(What is being asked): Exactly as shown below, retype every line of the data.

--------

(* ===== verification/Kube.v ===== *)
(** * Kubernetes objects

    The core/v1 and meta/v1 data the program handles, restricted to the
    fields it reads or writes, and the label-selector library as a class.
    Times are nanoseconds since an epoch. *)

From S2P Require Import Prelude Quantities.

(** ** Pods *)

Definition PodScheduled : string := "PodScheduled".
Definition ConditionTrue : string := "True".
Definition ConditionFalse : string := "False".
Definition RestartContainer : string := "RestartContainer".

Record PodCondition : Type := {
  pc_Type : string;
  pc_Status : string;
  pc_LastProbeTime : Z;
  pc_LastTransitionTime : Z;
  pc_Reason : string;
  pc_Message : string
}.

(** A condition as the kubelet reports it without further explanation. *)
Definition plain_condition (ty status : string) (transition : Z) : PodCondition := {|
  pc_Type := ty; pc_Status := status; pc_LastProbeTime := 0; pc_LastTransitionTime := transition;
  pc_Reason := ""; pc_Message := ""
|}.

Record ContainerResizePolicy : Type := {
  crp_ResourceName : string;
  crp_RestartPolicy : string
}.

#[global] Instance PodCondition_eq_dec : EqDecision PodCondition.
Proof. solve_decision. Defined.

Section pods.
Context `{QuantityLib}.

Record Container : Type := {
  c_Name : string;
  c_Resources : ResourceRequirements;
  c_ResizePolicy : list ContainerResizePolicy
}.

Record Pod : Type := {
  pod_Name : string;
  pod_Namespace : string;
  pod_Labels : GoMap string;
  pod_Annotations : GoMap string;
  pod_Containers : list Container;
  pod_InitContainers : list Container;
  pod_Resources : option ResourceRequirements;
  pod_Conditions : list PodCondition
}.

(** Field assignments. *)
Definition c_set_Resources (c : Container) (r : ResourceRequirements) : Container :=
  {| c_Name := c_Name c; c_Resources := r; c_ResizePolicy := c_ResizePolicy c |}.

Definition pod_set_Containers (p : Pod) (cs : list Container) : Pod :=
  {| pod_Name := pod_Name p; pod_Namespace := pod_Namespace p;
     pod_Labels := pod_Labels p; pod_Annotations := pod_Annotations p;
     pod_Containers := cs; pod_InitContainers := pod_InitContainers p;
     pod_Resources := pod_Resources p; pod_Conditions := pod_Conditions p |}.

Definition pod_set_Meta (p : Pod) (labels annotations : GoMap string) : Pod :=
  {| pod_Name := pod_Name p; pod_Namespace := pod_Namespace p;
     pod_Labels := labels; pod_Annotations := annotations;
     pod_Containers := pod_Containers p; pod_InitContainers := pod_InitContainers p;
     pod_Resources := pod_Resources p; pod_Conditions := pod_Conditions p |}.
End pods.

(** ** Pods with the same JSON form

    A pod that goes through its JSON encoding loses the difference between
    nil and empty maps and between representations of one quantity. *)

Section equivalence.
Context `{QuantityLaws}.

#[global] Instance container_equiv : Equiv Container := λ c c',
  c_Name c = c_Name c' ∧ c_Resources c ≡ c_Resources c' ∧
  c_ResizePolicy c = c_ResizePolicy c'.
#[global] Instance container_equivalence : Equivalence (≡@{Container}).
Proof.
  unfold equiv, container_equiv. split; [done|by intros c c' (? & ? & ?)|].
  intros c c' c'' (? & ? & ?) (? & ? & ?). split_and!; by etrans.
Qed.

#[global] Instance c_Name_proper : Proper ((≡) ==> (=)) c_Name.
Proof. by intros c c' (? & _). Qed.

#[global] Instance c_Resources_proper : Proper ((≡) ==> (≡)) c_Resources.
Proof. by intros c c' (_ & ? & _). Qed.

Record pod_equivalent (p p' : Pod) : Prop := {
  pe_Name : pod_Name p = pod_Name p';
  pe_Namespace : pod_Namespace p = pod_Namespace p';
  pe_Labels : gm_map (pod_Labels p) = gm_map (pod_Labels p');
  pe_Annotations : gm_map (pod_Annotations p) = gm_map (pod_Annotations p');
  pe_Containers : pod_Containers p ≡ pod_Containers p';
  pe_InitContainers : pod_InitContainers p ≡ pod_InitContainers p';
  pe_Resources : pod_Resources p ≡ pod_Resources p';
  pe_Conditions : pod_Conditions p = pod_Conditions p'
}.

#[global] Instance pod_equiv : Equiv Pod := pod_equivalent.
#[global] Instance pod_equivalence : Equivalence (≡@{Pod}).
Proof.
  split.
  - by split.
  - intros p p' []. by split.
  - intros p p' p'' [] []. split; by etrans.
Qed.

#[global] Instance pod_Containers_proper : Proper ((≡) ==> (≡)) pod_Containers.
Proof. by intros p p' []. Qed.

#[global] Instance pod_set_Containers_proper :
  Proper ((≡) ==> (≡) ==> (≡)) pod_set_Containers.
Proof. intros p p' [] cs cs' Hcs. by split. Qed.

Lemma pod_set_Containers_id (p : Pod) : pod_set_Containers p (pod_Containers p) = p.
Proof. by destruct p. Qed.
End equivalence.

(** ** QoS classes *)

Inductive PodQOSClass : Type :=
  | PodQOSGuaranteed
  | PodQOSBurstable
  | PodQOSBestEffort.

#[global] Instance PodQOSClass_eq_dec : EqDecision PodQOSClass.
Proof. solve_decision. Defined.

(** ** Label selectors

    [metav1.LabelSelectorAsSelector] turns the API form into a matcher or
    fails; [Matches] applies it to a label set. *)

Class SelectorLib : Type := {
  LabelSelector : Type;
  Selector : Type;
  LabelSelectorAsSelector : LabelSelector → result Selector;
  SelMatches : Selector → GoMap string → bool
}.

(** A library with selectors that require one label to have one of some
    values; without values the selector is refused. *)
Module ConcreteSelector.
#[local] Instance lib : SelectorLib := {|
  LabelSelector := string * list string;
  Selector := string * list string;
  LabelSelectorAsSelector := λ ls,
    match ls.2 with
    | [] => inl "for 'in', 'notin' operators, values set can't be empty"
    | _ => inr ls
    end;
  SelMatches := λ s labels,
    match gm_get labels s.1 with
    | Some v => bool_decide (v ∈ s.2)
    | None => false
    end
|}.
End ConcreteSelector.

--------

(Exercise solution):
(* ===== verification/Kube.v ===== *)
(** * Kubernetes objects

    The core/v1 and meta/v1 data the program handles, restricted to the
    fields it reads or writes, and the label-selector library as a class.
    Times are nanoseconds since an epoch. *)

From S2P Require Import Prelude Quantities.

(** ** Pods *)

Definition PodScheduled : string := "PodScheduled".
Definition ConditionTrue : string := "True".
Definition ConditionFalse : string := "False".
Definition RestartContainer : string := "RestartContainer".

Record PodCondition : Type := {
  pc_Type : string;
  pc_Status : string;
  pc_LastProbeTime : Z;
  pc_LastTransitionTime : Z;
  pc_Reason : string;
  pc_Message : string
}.

(** A condition as the kubelet reports it without further explanation. *)
Definition plain_condition (ty status : string) (transition : Z) : PodCondition := {|
  pc_Type := ty; pc_Status := status; pc_LastProbeTime := 0; pc_LastTransitionTime := transition;
  pc_Reason := ""; pc_Message := ""
|}.

Record ContainerResizePolicy : Type := {
  crp_ResourceName : string;
  crp_RestartPolicy : string
}.

#[global] Instance PodCondition_eq_dec : EqDecision PodCondition.
Proof. solve_decision. Defined.

Section pods.
Context `{QuantityLib}.

Record Container : Type := {
  c_Name : string;
  c_Resources : ResourceRequirements;
  c_ResizePolicy : list ContainerResizePolicy
}.

Record Pod : Type := {
  pod_Name : string;
  pod_Namespace : string;
  pod_Labels : GoMap string;
  pod_Annotations : GoMap string;
  pod_Containers : list Container;
  pod_InitContainers : list Container;
  pod_Resources : option ResourceRequirements;
  pod_Conditions : list PodCondition
}.

(** Field assignments. *)
Definition c_set_Resources (c : Container) (r : ResourceRequirements) : Container :=
  {| c_Name := c_Name c; c_Resources := r; c_ResizePolicy := c_ResizePolicy c |}.

Definition pod_set_Containers (p : Pod) (cs : list Container) : Pod :=
  {| pod_Name := pod_Name p; pod_Namespace := pod_Namespace p;
     pod_Labels := pod_Labels p; pod_Annotations := pod_Annotations p;
     pod_Containers := cs; pod_InitContainers := pod_InitContainers p;
     pod_Resources := pod_Resources p; pod_Conditions := pod_Conditions p |}.

Definition pod_set_Meta (p : Pod) (labels annotations : GoMap string) : Pod :=
  {| pod_Name := pod_Name p; pod_Namespace := pod_Namespace p;
     pod_Labels := labels; pod_Annotations := annotations;
     pod_Containers := pod_Containers p; pod_InitContainers := pod_InitContainers p;
     pod_Resources := pod_Resources p; pod_Conditions := pod_Conditions p |}.
End pods.

(** ** Pods with the same JSON form

    A pod that goes through its JSON encoding loses the difference between
    nil and empty maps and between representations of one quantity. *)

Section equivalence.
Context `{QuantityLaws}.

#[global] Instance container_equiv : Equiv Container := λ c c',
  c_Name c = c_Name c' ∧ c_Resources c ≡ c_Resources c' ∧
  c_ResizePolicy c = c_ResizePolicy c'.
#[global] Instance container_equivalence : Equivalence (≡@{Container}).
Proof.
  unfold equiv, container_equiv. split; [done|by intros c c' (? & ? & ?)|].
  intros c c' c'' (? & ? & ?) (? & ? & ?). split_and!; by etrans.
Qed.

#[global] Instance c_Name_proper : Proper ((≡) ==> (=)) c_Name.
Proof. by intros c c' (? & _). Qed.

#[global] Instance c_Resources_proper : Proper ((≡) ==> (≡)) c_Resources.
Proof. by intros c c' (_ & ? & _). Qed.

Record pod_equivalent (p p' : Pod) : Prop := {
  pe_Name : pod_Name p = pod_Name p';
  pe_Namespace : pod_Namespace p = pod_Namespace p';
  pe_Labels : gm_map (pod_Labels p) = gm_map (pod_Labels p');
  pe_Annotations : gm_map (pod_Annotations p) = gm_map (pod_Annotations p');
  pe_Containers : pod_Containers p ≡ pod_Containers p';
  pe_InitContainers : pod_InitContainers p ≡ pod_InitContainers p';
  pe_Resources : pod_Resources p ≡ pod_Resources p';
  pe_Conditions : pod_Conditions p = pod_Conditions p'
}.

#[global] Instance pod_equiv : Equiv Pod := pod_equivalent.
#[global] Instance pod_equivalence : Equivalence (≡@{Pod}).
Proof.
  split.
  - by split.
  - intros p p' []. by split.
  - intros p p' p'' [] []. split; by etrans.
Qed.

#[global] Instance pod_Containers_proper : Proper ((≡) ==> (≡)) pod_Containers.
Proof. by intros p p' []. Qed.

#[global] Instance pod_set_Containers_proper :
  Proper ((≡) ==> (≡) ==> (≡)) pod_set_Containers.
Proof. intros p p' [] cs cs' Hcs. by split. Qed.

Lemma pod_set_Containers_id (p : Pod) : pod_set_Containers p (pod_Containers p) = p.
Proof. by destruct p. Qed.
End equivalence.

(** ** QoS classes *)

Inductive PodQOSClass : Type :=
  | PodQOSGuaranteed
  | PodQOSBurstable
  | PodQOSBestEffort.

#[global] Instance PodQOSClass_eq_dec : EqDecision PodQOSClass.
Proof. solve_decision. Defined.

(** ** Label selectors

    [metav1.LabelSelectorAsSelector] turns the API form into a matcher or
    fails; [Matches] applies it to a label set. *)

Class SelectorLib : Type := {
  LabelSelector : Type;
  Selector : Type;
  LabelSelectorAsSelector : LabelSelector → result Selector;
  SelMatches : Selector → GoMap string → bool
}.

(** A library with selectors that require one label to have one of some
    values; without values the selector is refused. *)
Module ConcreteSelector.
#[local] Instance lib : SelectorLib := {|
  LabelSelector := string * list string;
  Selector := string * list string;
  LabelSelectorAsSelector := λ ls,
    match ls.2 with
    | [] => inl "for 'in', 'notin' operators, values set can't be empty"
    | _ => inr ls
    end;
  SelMatches := λ s labels,
    match gm_get labels s.1 with
    | Some v => bool_decide (v ∈ s.2)
    | None => false
    end
|}.
End ConcreteSelector.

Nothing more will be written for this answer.